Anniversary of Loma Prieta earthquake rattles our memories
Like most Hollister residents of a certain age, I remember
exactly where I was on Oct. 17, 1989 at 5:04 p.m., even though I
wasn’t in Hollister at the time.
I was a 20-year-old college student at Fresno State, sitting
with my roommate in the living room of our apartment watching the
broadcast of the World Series matchup between the San Francisco
Giants and Oakland A’s.
Anniversary of Loma Prieta earthquake rattles our memories
Like most Hollister residents of a certain age, I remember exactly where I was on Oct. 17, 1989 at 5:04 p.m., even though I wasn’t in Hollister at the time.
I was a 20-year-old college student at Fresno State, sitting with my roommate in the living room of our apartment watching the broadcast of the World Series matchup between the San Francisco Giants and Oakland A’s.
Announcer Al Michaels said “I think we’re having an earth…” and then the screen went blank. After a weird delay attributed to our distance from the epicenter of the Loma Prieta quake, we felt a minor shaking that was enough to make the light fixture above our dining room table swing back and forth. The quake was strong enough to knock out the television broadcast and powerful enough to be felt in the Central Valley, so I knew it wasn’t good.
Over the next minutes and hours, as images of the collapsed Cypress Freeway, the buckled Bay Bridge and the burning Mission District of San Francisco replaced the game coverage on TV, I knew this was “The Big One” that we had been expecting.
This was the days before cell phones, so I picked up my house phone and called my parents’ house, only to repeatedly encounter a dead connection. My roommate called his mom, who also lived in Hollister, and had the same luck.

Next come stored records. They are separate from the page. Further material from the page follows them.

(* ===== verification/Args.v ===== *)
(** * kernel/syscall.c: fetching system call arguments

    The arguments of a system call are the registers a0 to a5 the trapframe
    holds; pointers among them are user addresses. *)
From S2P Require Import Prelude Machine KString Spinlock Kalloc Vm UserMem Block Env Pipe Log Txn Fs FsPath State.
Local Open Scope Z_scope.
Local Open Scope kernel_scope.

Section code.
Context {T D : Type}.
Notation K' := (K (kst T D)).

(** Fetch the uint64 at addr from the current process. *)
Definition fetchaddr (addr : Z) : K' (option Z) :=
  p <- myproc_;;
  sz <- proc_get p p_sz;;
  if (sz <=? addr) || (sz <? u64 (addr + 8)) then ret None else
  root <- proc_get p p_pagetable;;
  r <- zoom kP (copyin root addr 8);;
  if negb (r.1 =? 0) then ret None else ret (Some (le_decode r.2)).

(** Fetch the nul-terminated string at addr from the current process: the length
    of the string, not including nul, or -1; and the bytes stored in [buf]. *)
Definition fetchstr (addr max : Z) : K' (Z * list Z) :=
  p <- myproc_;;
  root <- proc_get p p_pagetable;;
  r <- zoom kP (copyinstr root addr max);;
  if r.1 <? 0 then ret r else ret (Z.of_nat (length (cstr r.2)), r.2).

Definition argraw (n : Z) : K' Z :=
  p <- myproc_;;
  if (0 <=? n) && (n <=? 5) then tf_get p (TF_a n) else panic "argraw".

Definition argint (n : Z) : K' Z := r <- argraw n;; ret (s32 r).

Definition argaddr (n : Z) : K' Z := argraw n.

Definition argstr (n max : Z) : K' (Z * list Z) :=
  addr <- argaddr n;;
  fetchstr addr max.
End code.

We had no idea how badly the quake affected our families and our town and we felt powerless to do anything about it. Within a few hours, a call came in from my mom letting us know that they were OK and the house was still standing, but things were a mess.
My dad was in Monterey and my mom and sister were just leaving the house at the time of the quake, with my sister sitting in the car as the shaking began. My mom recalls hearing the sound of a bookcase crashing to the floor, opening the door to survey the damage, then quickly locking up and getting in the car to go check on my grandmother, who lived in a century-old farmhouse on Union Road.
The only damage at the old structure was a cracked chimney. Downtown Hollister, of course, was not so lucky.
I remained in Fresno in the days after Loma Prieta, as my parents told me there was nothing I could do to help at the time. At our Hollister home, my mom cooked canned beans on an outdoor barbecue grill over a fire of old newspapers.
The aftershocks, my mom recalls, were scarier than the initial shock, as she wondered whether the next shaker would be bigger than the previous one.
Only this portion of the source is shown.